→ Material for this exercise:
-- Opening Marker --

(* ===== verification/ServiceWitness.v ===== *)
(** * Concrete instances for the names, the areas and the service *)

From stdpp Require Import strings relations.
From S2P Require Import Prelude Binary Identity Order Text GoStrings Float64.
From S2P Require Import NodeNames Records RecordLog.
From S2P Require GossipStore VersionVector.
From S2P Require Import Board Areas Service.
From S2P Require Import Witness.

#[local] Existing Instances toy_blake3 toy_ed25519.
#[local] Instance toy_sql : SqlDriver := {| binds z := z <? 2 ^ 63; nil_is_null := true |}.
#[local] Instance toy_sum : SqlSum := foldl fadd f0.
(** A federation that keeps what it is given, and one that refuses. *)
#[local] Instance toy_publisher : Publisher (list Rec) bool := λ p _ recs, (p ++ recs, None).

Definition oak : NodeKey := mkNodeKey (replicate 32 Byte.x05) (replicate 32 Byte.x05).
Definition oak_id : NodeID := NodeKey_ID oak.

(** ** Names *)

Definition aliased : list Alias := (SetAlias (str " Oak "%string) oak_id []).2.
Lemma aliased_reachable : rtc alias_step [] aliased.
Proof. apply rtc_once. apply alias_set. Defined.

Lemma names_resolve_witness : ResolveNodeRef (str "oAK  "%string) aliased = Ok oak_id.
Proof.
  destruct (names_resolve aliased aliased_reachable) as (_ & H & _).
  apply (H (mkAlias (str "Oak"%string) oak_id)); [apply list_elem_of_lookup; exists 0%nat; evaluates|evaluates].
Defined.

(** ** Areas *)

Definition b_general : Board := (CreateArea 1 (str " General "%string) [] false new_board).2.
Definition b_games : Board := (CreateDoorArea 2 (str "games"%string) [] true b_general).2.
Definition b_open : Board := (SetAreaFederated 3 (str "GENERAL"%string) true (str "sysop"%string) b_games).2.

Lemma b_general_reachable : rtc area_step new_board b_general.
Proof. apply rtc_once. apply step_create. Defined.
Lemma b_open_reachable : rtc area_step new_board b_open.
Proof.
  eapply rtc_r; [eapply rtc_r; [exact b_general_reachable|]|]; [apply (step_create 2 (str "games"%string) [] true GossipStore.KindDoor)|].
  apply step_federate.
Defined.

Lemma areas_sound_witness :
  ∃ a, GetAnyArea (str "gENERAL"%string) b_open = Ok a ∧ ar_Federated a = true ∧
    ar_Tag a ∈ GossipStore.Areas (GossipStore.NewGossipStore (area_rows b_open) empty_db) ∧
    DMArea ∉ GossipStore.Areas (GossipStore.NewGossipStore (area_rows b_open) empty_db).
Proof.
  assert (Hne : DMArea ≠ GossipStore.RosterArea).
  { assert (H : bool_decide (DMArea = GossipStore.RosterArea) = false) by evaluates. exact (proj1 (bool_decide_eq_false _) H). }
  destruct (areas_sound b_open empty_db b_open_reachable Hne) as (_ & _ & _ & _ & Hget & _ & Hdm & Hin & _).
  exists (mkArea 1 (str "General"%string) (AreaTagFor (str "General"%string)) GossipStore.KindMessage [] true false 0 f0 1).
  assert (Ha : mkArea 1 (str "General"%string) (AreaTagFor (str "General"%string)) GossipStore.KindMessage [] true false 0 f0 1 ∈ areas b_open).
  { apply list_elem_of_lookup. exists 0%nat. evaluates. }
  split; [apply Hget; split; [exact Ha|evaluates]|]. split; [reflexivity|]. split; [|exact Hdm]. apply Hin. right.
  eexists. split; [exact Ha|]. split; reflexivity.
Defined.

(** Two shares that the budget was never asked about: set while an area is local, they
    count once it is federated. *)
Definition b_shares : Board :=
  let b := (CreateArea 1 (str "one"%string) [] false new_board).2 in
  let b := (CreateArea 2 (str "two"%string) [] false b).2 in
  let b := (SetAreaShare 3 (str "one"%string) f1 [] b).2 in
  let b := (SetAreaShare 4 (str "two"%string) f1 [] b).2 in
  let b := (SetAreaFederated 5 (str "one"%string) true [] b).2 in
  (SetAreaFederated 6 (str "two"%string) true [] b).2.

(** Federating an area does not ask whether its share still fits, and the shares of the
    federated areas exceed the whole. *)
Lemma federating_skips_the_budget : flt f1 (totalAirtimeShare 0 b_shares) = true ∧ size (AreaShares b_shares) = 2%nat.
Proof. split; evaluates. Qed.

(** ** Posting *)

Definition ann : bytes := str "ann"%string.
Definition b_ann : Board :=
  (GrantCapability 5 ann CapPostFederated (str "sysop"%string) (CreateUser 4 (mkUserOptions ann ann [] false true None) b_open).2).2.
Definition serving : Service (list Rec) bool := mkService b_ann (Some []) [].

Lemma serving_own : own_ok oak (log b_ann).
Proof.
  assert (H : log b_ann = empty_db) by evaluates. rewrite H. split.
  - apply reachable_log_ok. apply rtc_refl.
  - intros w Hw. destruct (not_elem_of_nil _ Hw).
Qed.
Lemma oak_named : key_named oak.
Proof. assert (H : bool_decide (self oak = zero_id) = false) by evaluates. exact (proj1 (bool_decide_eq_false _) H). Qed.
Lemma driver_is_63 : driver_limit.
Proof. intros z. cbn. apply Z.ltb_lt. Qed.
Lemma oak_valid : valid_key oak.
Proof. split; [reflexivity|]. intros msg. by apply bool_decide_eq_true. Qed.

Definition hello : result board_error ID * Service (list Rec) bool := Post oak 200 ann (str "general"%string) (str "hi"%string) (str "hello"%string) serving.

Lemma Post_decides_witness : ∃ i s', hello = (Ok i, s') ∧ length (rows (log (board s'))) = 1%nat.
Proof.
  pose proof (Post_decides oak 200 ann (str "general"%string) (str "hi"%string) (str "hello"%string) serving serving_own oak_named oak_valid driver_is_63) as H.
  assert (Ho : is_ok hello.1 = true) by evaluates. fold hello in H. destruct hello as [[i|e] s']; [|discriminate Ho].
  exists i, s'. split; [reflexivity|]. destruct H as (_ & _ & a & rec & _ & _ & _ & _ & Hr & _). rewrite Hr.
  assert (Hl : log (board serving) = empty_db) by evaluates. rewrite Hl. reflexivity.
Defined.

-- Closing Marker --

→ Assignment: Filtering the entries above by the word "apply", copy each line that matches.

→ Solution to this problem:
Proof. apply rtc_once. apply alias_set. Defined.
  apply (H (mkAlias (str "Oak"%string) oak_id)); [apply list_elem_of_lookup; exists 0%nat; evaluates|evaluates].
Proof. apply rtc_once. apply step_create. Defined.
  eapply rtc_r; [eapply rtc_r; [exact b_general_reachable|]|]; [apply (step_create 2 (str "games"%string) [] true GossipStore.KindDoor)|].
  apply step_federate.
  { apply list_elem_of_lookup. exists 0%nat. evaluates. }
  split; [apply Hget; split; [exact Ha|evaluates]|]. split; [reflexivity|]. split; [|exact Hdm]. apply Hin. right.
  - apply reachable_log_ok. apply rtc_refl.
Proof. intros z. cbn. apply Z.ltb_lt. Qed.
Proof. split; [reflexivity|]. intros msg. by apply bool_decide_eq_true. Qed.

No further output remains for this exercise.